And ± 0.635 mm (± 25 mil). With the preferred beam diameter and depth of focus, the measurement repeatability in the preferred embodiment is 0.508 micrometer (0.02 mil). This performance can be improved by changing the above three factors.

An embodiment of the invention was tested and found to have a resolution accuracy of 0.7 micron. With 25 microns per mil, or 25 microns per thousandth of an inch, the present invention provides about 25 times higher resolution than the commercial vision systems used today.

A laser-based lead location probe 50 in the lateral plane is shown in FIG. 2A with the detector 74 positioned directly in line with the location of the lead 40, but in an actual preferred embodiment. A condenser lens 62 and a laser diode 60 are used to bend the laser beam 70 to accommodate the physical structure of the component placement machine. For placement accuracy and to minimize vibration and deformation due to acceleration, it is desirable to make the vacuum quill 34 of the component placement machine as short as possible. Therefore, the detection arm 120 of the sensor 50 needs to be as thin or narrow as possible so that it fits between the component 24 and the placement head 30 and does not contact or interfere with the placement head 30. is there. As a result, a number of physical implementations are shown in FIGS. 2 (b) and 5 (a).
Through (c), which allow for an adequate focal length but minimize the physical dimensions of the detection arm 120. As shown in FIG. 2B, a single reflecting mirror 7 that bends the laser beam 70 towards a detector 74.
6 is shown. As shown in FIG. 5A, two reflection mirrors 76 and 761 are used, and the detector 74
Can be located in the lower housing of the sensor 50. As shown in FIG. 5B, the sensor cavity 124
Can be configured to a depth such that the detector 74 can be accurately positioned in the aperture pierced by the sensor 50 to receive the blocked laser beam 70 or the passed laser beam. Finally, as shown in FIG. 5C, the primitive laser beam and the reflected laser beam are flat horizontal mirrors 76 for reflecting the laser beam 70.
Can be placed in an appropriately opened hole in the sensor housing. In a precisely configured component placement machine, the mirror 76 shown in FIG. 5 (c) may be adhered to the bottom of the placement head 30, the alignment sensor 42, or otherwise secured to place the placement head 30 and the component 24.
The entry into the space between and can be minimized.
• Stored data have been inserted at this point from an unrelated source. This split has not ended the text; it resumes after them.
Definition primary_execution (now : Z) : task unit :=
  g <- act get_globals;;
  name <- act (lift (mode_names (g_target_mode g)));;
  act (log (LogDebounceComplete (g_target_mode g) name));;
  act (modify (set_current_mode (u8 (g_target_mode g))));;
  act (modify (set_target_mode (-1)));;
  g <- act get_globals;;
  _ <- act (uart_send_frame CMD_SET_MODE (Some [u8 (g_current_mode g)]) 1);;
  act (modify (set_syncing_modes true));;
  act (log (LogSettingMode (g_current_mode g)));;
  report_others_off LogModeOff [0; 1; 2; 3];;
  vTaskDelay 50;;
  g <- act get_globals;;
  id <- act (lift (plugin_id (g_mode_plugin_ids g) (g_current_mode g)));;
  act (emit (EvReport id true));;
  act (log (LogModeOn (g_current_mode g)));;
  act (modify (set_syncing_modes false));;
  act (modify (set_last_execution_time now));;
  g <- act get_globals;;
  name <- act (lift (mode_names (g_current_mode g)));;
  act (log (LogModeChangeComplete name)).

Definition safety_cleanup : task unit :=
  g <- act get_globals;;
  name <- act (lift (mode_names (g_current_mode g)));;
  act (log (LogSafetyCleanup (g_current_mode g) name));;
  act (modify (set_syncing_modes true));;
  act (log (LogCleanupSetting (g_current_mode g)));;
  report_others_off LogCleanupOff [0; 1; 2; 3];;
  vTaskDelay 50;;
  g <- act get_globals;;
  id <- act (lift (plugin_id (g_mode_plugin_ids g) (g_current_mode g)));;
  act (emit (EvReport id true));;
  act (log (LogCleanupOn (g_current_mode g)));;
  act (modify (set_syncing_modes false));;
  act (modify (set_cleanup_done true));;
  act (log LogCleanupComplete).

Definition mode_sync_iteration : task unit :=
  now <- act esp_timer_get_time;;
  g <- act get_globals;;
  let time_since_tap_ms := Z.quot (now - g_last_tap_time g) 1000 in
  let time_since_exec_ms := Z.quot (now - g_last_execution_time g) 1000 in
  when ((g_target_mode g >=? 0)
        && negb (g_target_mode g =? g_current_mode g)
        && (time_since_tap_ms >=? 200))
    (primary_execution now);;
  g <- act get_globals;;
  when ((time_since_exec_ms >=? 5000) && (time_since_tap_ms >=? 5000)
        && negb (cleanup_done g))
    safety_cleanup;;
  g <- act get_globals;;
  when ((g_target_mode g >=? 0) && cleanup_done g)
    (act (modify (set_cleanup_done false));;
     act (log LogCleanupFlagReset));;
  vTaskDelay 10.

Fixpoint mode_sync_task (n : nat) : task unit :=
  match n with
  | O => Ret tt
  | S n' => mode_sync_iteration;; mode_sync_task n'
  end.

(** *** Running tasks *)

(** The task sleeps until the time [until]: the callbacks that fall due by
    then run, as in a [vTaskDelay] of the first embedding. *)
Definition sleep_until (until : Z) : M unit :=
  fun w => bind (deliver until (w_pending w)) (fun _ => set_clock until) w.

(** A task on its own: every sleep is a [vTaskDelay] of the first
    embedding. *)
Fixpoint run {A} (t : task A) : M A :=
  match t with
  | Ret a => ret a
  | Act m k => bind m (fun b => run (k b))
  | Sleep ms k =>
      fun w => bind (sleep_until (w_clock w + ms * 1000))
                 (fun _ => run k) w
  end.

(** A task runs up to its next sleep, or to its end, without interruption:
    the outcome is its result, or the length of the sleep and the rest of
    the task. *)
Fixpoint advance {A} (t : task A) : M (A + Z * task A) :=
  match t with
  | Ret a => ret (inl a)
  | Act m k => bind m (fun b => advance (k b))
  | Sleep ms k => ret (inr (ms, k))
  end.

(** A task between two runs: asleep until a given time, or at its end. *)
Inductive slot : Type :=
| Asleep (until : Z) (k : task unit)
| Finished.
(** [datetime.strptime(data_string, format)]; [None] is its [ValueError].
    The keys of [found_dict] are visited in the order of the groups in the
    pattern, which is the order in which the spans were recorded.  A format
    without a year gives 1900. *)
Definition strptime (U : Unicode) (data_string format : pystr)
    : option datetime :=
  match format_regex U false format with
  | None => None
  | Some pattern =>
      match re_match pattern data_string with
      | None => None
      | Some found =>
          if negb (length data_string =? m_end found)%nat then None
          else
            match fold_left (assign U found)
                            (rev (map fst (m_spans found))) (Some tm_start)
            with
            | None => None
            | Some t =>
                let y := match tm_year t with Some y => y | None => 1900 end in
                if valid_datetime y (tm_month t) (tm_day t)
                                  (tm_hour t) (tm_minute t) (tm_second t)
                then Some {| year := y; month := tm_month t; day := tm_day t;
                             hour := tm_hour t; minute := tm_minute t;
                             second := tm_second t; microsecond := 0 |}
                else None
            end
      end
  end.

(** The first [Some] that [f] gives along [l]: a [for] loop that returns
    from its body. *)
Fixpoint first_some {A B} (f : A -> option B) (l : list A) : option B :=
  match l with
  | [] => None
  | a :: l' =>
      match f a with
      | Some b => Some b
      | None => first_some f l'
      end
  end.

(* ================================================================= *)
(** ** What the program asks of its environment

    The file system and the extraction libraries are collaborators of the
    program, not part of it: each is a field of [Env].  [Path.exists] and
    [Path.is_file] answer [False] for a path that is not there, and raise
    [OSError] where the operating system refuses the question, as it does
    for a name that is too long. *)

Inductive exn := ValueError | ExtractionError | OSError.
(** The ["covars_pred"] of [generative] has the names of the vocabulary
    as its keys, no other, and each entry is an output of that
    covariate's classifier on the basal latent; ["drugs_pred"] is the
    output of the drug classifier on the basal latent. *)
Theorem generative_predictions self z lb s go s' :
  generative self z lb s = Ok (go, s') ->
  exists dp cp s1,
    drugs_pred go = Some dp /\ covars_pred go = Some cp /\
    drugs_classifier self lb s = Ok (dp, s1) /\
    dom cp = list_to_set (covars_to_ncovars self).*1 /\
    forall covar pred,
      cp !! covar = Some pred ->
      exists sa sb, covars_classifiers self covar lb sa = Ok (pred, sb).
Proof.
  intros (dp & s1 & cp & s2 & Hdrug & Hcls & _ & Hdp & Hcp)%generative_Ok.
  exists dp, cp, s1. repeat split; try done.
  - destruct (classify_covars_spec _ _ _ _ _ _ _ Hcls) as [-> _].
    rewrite dom_empty_L. set_solver.
  - intros covar pred Hpred.
    destruct (classify_covars_spec _ _ _ _ _ _ _ Hcls) as [_ Hentries].
    destruct (Hentries covar pred Hpred) as [[_ Hempty]|[_ Hc]]; [|done].
    by rewrite lookup_empty in Hempty.
Qed.

(** Under ["nb"] the forward pass stops before [generative]: once the
    input preparations and [inference] have returned, the ["library"]
    entry of the prepared inputs, a keyword [generative] does not take,
    makes the call a [TypeError]. *)
Theorem forward_nb_TypeError self tensors s ii io s1 gi :
  loss_ae self = nb ->
  _get_inference_input self tensors = Ok ii ->
  inference self (genes ii) (drugs_doses ii) (in_covars_dict ii) s
    = Ok (io, s1) ->
  _get_generative_input self tensors io = Ok gi ->
  forward self tensors s = Raise TypeError.
Proof.
  intros Hnb Hii Hinf Hgi. unfold forward.
  rewrite (M_bind_step _ _ _ _ _ (lift_run _ _ _ Hii)).
  rewrite (M_bind_step _ _ _ _ _ Hinf).
  rewrite (M_bind_step _ _ _ _ _ (lift_run _ _ _ Hgi)).
  unfold _get_generative_input in Hgi.
  apply rbind_Ok in Hgi as ([] & _ & [= <-]). simpl.
  by rewrite decide_True by done.
Qed.
(** C4: [get_limit] is pure and total: on every integer it returns
    without touching the world, 0 for x < 0 and [x mod 4 + 2], one of
    2, 3, 4, 5, for x >= 0; the result does not depend on the object it is
    called on. *)
Theorem get_limit_contract (this this' : ptr) (x : Z) (w : world) :
  (x < 0 -> RecursiveMadness_get_limit this x w = Done 0 w) /\
  (0 <= x ->
   RecursiveMadness_get_limit this x w = Done (x mod 4 + 2) w /\
   In (x mod 4 + 2) [2; 3; 4; 5]) /\
  RecursiveMadness_get_limit this x w = RecursiveMadness_get_limit this' x w /\
  RecursiveMadness_get_limit this (-1) w = Done 0 w /\
  RecursiveMadness_get_limit this 0 w = Done 2 w /\
  RecursiveMadness_get_limit this 1 w = Done 3 w /\
  RecursiveMadness_get_limit this 2 w = Done 4 w /\
  RecursiveMadness_get_limit this 3 w = Done 5 w /\
  RecursiveMadness_get_limit this 4 w = Done 2 w /\
  RecursiveMadness_get_limit this 7 w = Done 5 w.
Proof.
  split; [|split; [|split]].
  - intros Hx. rewrite get_limit_value.
    now rewrite (proj1 (limit_range x) Hx).
  - intros Hx. rewrite get_limit_value. unfold limit.
    destruct (Z.ltb_spec x 0); [lia|]. split; [reflexivity|].
    pose proof (Z.mod_pos_bound x 4 eq_refl) as Hm. cbn [In].
    assert (x mod 4 = 0 \/ x mod 4 = 1 \/ x mod 4 = 2 \/ x mod 4 = 3) by lia.
    lia.
  - now rewrite !get_limit_value.
  - repeat split; reflexivity.
Qed.

Lemma get_limit_contract_witness :
  RecursiveMadness_get_limit O (-5) initial_world = Done 0 initial_world /\
  RecursiveMadness_get_limit O 11 initial_world = Done 5 initial_world.
Proof.
  split.
  - apply (proj1 (get_limit_contract O O (-5) initial_world)). lia.
  - apply (proj1 (proj2 (get_limit_contract O O 11 initial_world))). lia.
Defined.

(** C5: [foo] called on an [int] [level > 0] writes nothing of its own
    and is the call [bar (level - 1)] in the same world; called on
    [level <= 0] it writes the single line [Reached base in foo] and
    returns, with no fuel left for a call of [bar]. *)
Theorem foo_contract (fuel : nat) (this : ptr) (level : Z) (w : world) :
  (0 < level <= CInt.INT_MAX ->
   RecursiveMadness_foo (S fuel) this level w =
   RecursiveMadness_bar fuel this (level - 1) w) /\
  (level <= 0 ->
   RecursiveMadness_foo (S fuel) this level w =
     Done tt (emit w (Stdio.unlines [base_line])) /\
   RecursiveMadness_foo 1 this level w =
     Done tt (emit w (Stdio.unlines [base_line])) /\
   Stdio.split_lines (Stdio.unlines [base_line]) = ([base_line], "")).
Proof.
  split.
  - apply foo_step.
  - intros Hl. rewrite !foo_base by assumption. repeat split; reflexivity.
Qed.
Lemma sends_ret {A} P (a : A) : sends P (mret a : M U A).
Proof. intros w. exists []. by rewrite app_nil_r. Qed.
Lemma sends_lift {A} P (r : result A) : sends P (lift r : M U A).
Proof. intros w. exists []. by rewrite app_nil_r. Qed.
Lemma sends_throw {A} P e : sends P (throw e : M U A).
Proof. intros w. exists []. by rewrite app_nil_r. Qed.
Lemma sends_console_log P s : sends P (console_log s : M U ()).
Proof. intros w. exists []. simpl. by rewrite app_nil_r. Qed.
Lemma sends_now P : sends P (now rt).
Proof.
  intros w. unfold now. destruct (Date_now rt (ext w)).
  exists []. simpl. by rewrite app_nil_r.
Qed.
Lemma sends_send P req : P req → sends P (send rt req).
Proof.
  intros HP w. unfold send. destruct (fetch rt req (ext w)).
  exists [req]. simpl. split; [done|by constructor].
Qed.

Lemma request_options_to_upstream endpoint method body req :
  request_options rt endpoint method body = Ok req →
  to_upstream rt req.
Proof.
  unfold request_options. cbn [truthy]. case_bool_decide as Ht; [done|].
  intros [= <-]. repeat split; simpl; eauto.
Qed.

Lemma sends_githubRequest endpoint method body :
  sends (to_upstream rt) (githubRequest rt endpoint method body).
Proof.
  unfold githubRequest. intros w. rewrite bind_run. unfold lift at 1.
  destruct (request_options rt endpoint method body) as [req|e] eqn:Hreq.
  - apply request_options_to_upstream in Hreq.
    apply (sends_bind _ (send rt req)); [by apply sends_send|].
    intros r. apply sends_lift.
  - exists []. by rewrite app_nil_r.
Qed.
Coplanarity measurements are important to ensure rejection of electronically defective circuits, with all the bottoms of all leads 40 in the same horizontal plane. A common method of making leads 40 to connect to circuit board 28 involves using a stencil on the top of circuit board 28. Solder paste is applied to the pads 41 of the circuit board 28 via the stencil. After the integrated circuit 24 is properly placed on the solder paste, the circuit board 28 is baked in an oven. When fired, the solder melts and the component 24 becomes electrically and mechanically
It is attached to 8. Typically, the solder paste has a thickness when applied of about 0.2032 mm (about 8 in 1000). When the solder melts, the thickness is about 0.
1016 mm (about 4 mils or 1000 4 inches)
Is. One or more leads 40 are 0.1016 mm (1
If bent more than four thousandths of an inch) above or below the nominal plane of the other leads, they will not be connected to the circuit board 28 via solder paste, resulting in an open circuit.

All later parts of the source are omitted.